As social distancing continues to be a crucial tool in combatting the further spread of coronavirus, there has been a significant surge in demand for online products and services. While many consumers may have been accustomed to accessing their bank account, shopping for food and other products, or accessing the news online via the web or a mobile app, there is a significant proportion of society who are now doing so for the first time.
This is especially true amongst older generations. According to Age UK, two-thirds of people aged over 75 and three out of ten aged 65 to 74 don’t use the internet. Now that social distancing has made online platforms one of the main ways in which we access products and services, the imperative to make these platforms accessible to all has become all the more pressing.
Digital products and services must now not only be designed to accommodate for a wave of first-time users but must also consider any potential barriers that would prevent interaction with or access. As a result, all users can get the best experience possible regardless of their knowledge and experience with technology, as well as any physical impairments.
What happens as we age?
While the ageing process is different for everyone, we all go through some fundamental changes. It’s therefore important we understand these changes in order to empathise with them.
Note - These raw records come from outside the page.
(** * Centris.ca scraper: the crawl / extract / filter / paginate pipeline

    A shallow embedding of [src/main.js].  The file holds three complete
    variants of the actor (version 1.1.0, version 2.0.0 and version 1.0.0, in
    that order); the functions they share textually ([parsePrice], the region
    table lookup) are modelled once, the ones that differ live in the modules
    [V1_1], [V2_0] and [V1_0].

    Conventions of the model
    - a JavaScript string is the list of its UTF-16 code units;
    - a numeric field of a listing is a [jsnum]: the property may be missing
      ([JUndefined]), hold [null], hold [NaN] (a failed [parseInt]) or hold an
      integer.  Prices, counts, years and areas are integers far below 2^53,
      where JavaScript numbers are exact, so they are modelled by [Z];
    - logging, status messages, timestamps and waiting are not modelled;
    - the browser page is abstracted to what the selectors of a variant find
      on it (records [Card], [Page]);
    - the crawler library runs up to [maxConcurrency] handlers at a time (3
      when the input gives none) and switches between them at an [await].
      [step] and [crawl] are the schedule that takes one task at a time
      ([maxConcurrency: 1]); a statement about a whole run is a statement
      about that schedule.  A statement about one task ([tallied],
      [page_within_quota]) is about the records that task appends and the
      increments it makes, from whatever state it finds. *)

From Stdlib Require Import ZArith NArith List String Ascii Bool Lia DecimalN DecimalString.
From stdpp Require Import base option list gmap.

Local Open Scope N_scope.

(** ** Strings *)

Abbreviation jsstring := (list N).

(** A string literal of the source, for literals made of ASCII characters. *)
Definition str (s : string) : jsstring :=
  List.map N_of_ascii (list_ascii_of_string s).

Definition is_digit (c : N) : bool := (48 <=? c) && (c <=? 57).
Definition is_upper (c : N) : bool := (65 <=? c) && (c <=? 90).
Definition is_lower (c : N) : bool := (97 <=? c) && (c <=? 122).
Definition is_letter (c : N) : bool := is_upper c || is_lower c.

(** The class [\s] of regular expressions, which is also what [trim] strips:
    WhiteSpace and LineTerminator of ECMAScript. *)
Definition is_space (c : N) : bool :=
  ((9 <=? c) && (c <=? 13)) || (c =? 32) || (c =? 160) || (c =? 5760)
  || ((8192 <=? c) && (c <=? 8202)) || (c =? 8232) || (c =? 8233)
  || (c =? 8239) || (c =? 8287) || (c =? 12288) || (c =? 65279).

(** [String.prototype.toLowerCase] and [toUpperCase], given on Basic Latin
    and the Latin-1 Supplement, the alphabet of every table of the program.
    Code units above U+00FF are left as they are. *)
Definition lower_char (c : N) : N :=
  if is_upper c then c + 32
  else if (192 <=? c) && (c <=? 222) && negb (c =? 215) then c + 32
  else c.

Definition toLowerCase (s : jsstring) : jsstring := List.map lower_char s.

Definition upper_char (c : N) : jsstring :=
  if is_lower c then [c - 32]
  else if (224 <=? c) && (c <=? 254) && negb (c =? 247) then [c - 32]
  else if c =? 223 then [83; 83]
  else if c =? 181 then [924]
  else if c =? 255 then [376]
  else [c].

Definition toUpperCase (s : jsstring) : jsstring := flat_map upper_char s.

Fixpoint dropWhile (p : N -> bool) (s : jsstring) : jsstring :=
  match s with
  | [] => []
  | c :: t => if p c then dropWhile p t else s
  end.

Fixpoint takeWhile (p : N -> bool) (s : jsstring) : jsstring :=
  match s with
  | [] => []
  | c :: t => if p c then c :: takeWhile p t else []
  end.

(** [s.trim()] *)
Definition trim (s : jsstring) : jsstring :=
  rev (dropWhile is_space (rev (dropWhile is_space s))).

Fixpoint startsWith (s p : jsstring) {struct p} : bool :=
  match p, s with
  | [], _ => true
  | _ :: _, [] => false
  | a :: p', b :: s' => (a =? b) && startsWith s' p'
  end.

(** [s.includes(sub)] *)
Fixpoint includes (s sub : jsstring) : bool :=
  startsWith s sub ||
  match s with
  | [] => false
  | _ :: t => includes t sub
  end.

(** [s.split(sep)] for a separator of one code unit: never the empty list. *)
Fixpoint split (sep : N) (s : jsstring) : list jsstring :=
  match s with
  | [] => [[]]
  | c :: t =>
      if c =? sep then [] :: split sep t
      else match split sep t with
           | [] => [[c]]
           | p :: ps => (c :: p) :: ps
           end
  end.

(** [s.replace(pat, '')] for a string pattern: the first occurrence goes. *)
Fixpoint remove_first (s pat : jsstring) : jsstring :=
  if startsWith s pat then drop (length pat) s
  else match s with
       | [] => []
       | c :: t => c :: remove_first t pat
       end.

(** [s.replace(/\s+/g, '-')]: every maximal run of white space becomes one
    hyphen.  [in_run] tells that the previous code unit was white space. *)
Fixpoint hyphenate (in_run : bool) (s : jsstring) : jsstring :=
  match s with
  | [] => []
  | c :: t =>
      if is_space c
      then (if in_run then hyphenate true t else 45 :: hyphenate true t)
      else c :: hyphenate false t
  end.

(** ** Numbers *)

Inductive jsnum : Type :=
  | JUndefined
  | JNull
  | JNaN
  | JNum (z : Z).

(** ToBoolean: [undefined], [null], [NaN] and [0] are falsy. *)
Definition truthy (v : jsnum) : bool :=
  match v with
  | JNum z => negb (Z.eqb z 0)
  | _ => false
  end.

(** [v || null] *)
Definition or_null (v : jsnum) : jsnum := if truthy v then v else JNull.

(** [v < b] and [v > b] against a configured number: ToNumber sends
    [undefined] to [NaN], which compares false, and [null] to [0]. *)
Definition js_lt (v : jsnum) (b : Z) : bool :=
  match v with
  | JNum z => Z.ltb z b
  | JNull => Z.ltb 0 b
  | _ => false
  end.

Definition js_gt (v : jsnum) (b : Z) : bool :=
  match v with
  | JNum z => Z.ltb b z
  | JNull => Z.ltb b 0
  | _ => false
  end.

(** [v !== null] *)
Definition not_null (v : jsnum) : bool :=
  match v with
  | JNull => false
  | _ => true
  end.

Definition digit_value (c : N) : Z := Z.of_N (c - 48).

Definition decimal (ds : jsstring) : Z :=
  fold_left (fun acc c => (10 * acc + digit_value c)%Z) ds 0%Z.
Designing digital experiences to include older users
A new generation of digital accessibility
Coronavirus has accelerated the already growing trend of software and applications becoming the centre of how users access products and services. At the same time, we’ve already seen a number of software-driven solutions which help users with age-related impairments overcome potential barriers to accessibility.
For example, the National Theatre’s ‘Smart Caption Glasses’ use intelligent voice-following software to display subtitles on its lenses and indicate sound cues such as thunder or the sound of rain for people with hearing loss. But in addition to making specific changes to address specific potential issues that older generations may encounter, designers of digital products and services must consider the essential human elements of ageing, such as independence, dignity and empowerment.
Ageing is inevitable and affects everyone. The design of digital products must therefore take into account how the experience of the past will shape user interaction in the present, not only accounting for things like visual or aural impairment but users who did not grow up in the 21st century. Inclusive products work better for everyone, especially the people who need them the most, even our future selves.
The VMware Pivotal Labs view
Design needs to be human-centric in order to deliver real value to end-users. This requires regularly engaging with the widest range of potential users, gathering feedback and using the data to constantly make iterations on existing designs. Through the power of agile methodology, designers repeatedly check products and services are effectively built for purpose, as well as identify and address any assumptions or unconscious biases which manifest in the product.
Now more than ever, the design of products that aim to connect, inform and assist will be put to the test. While we all hope for an end to the coronavirus pandemic, let’s see what we can take forward in product design to ensure inclusivity for all.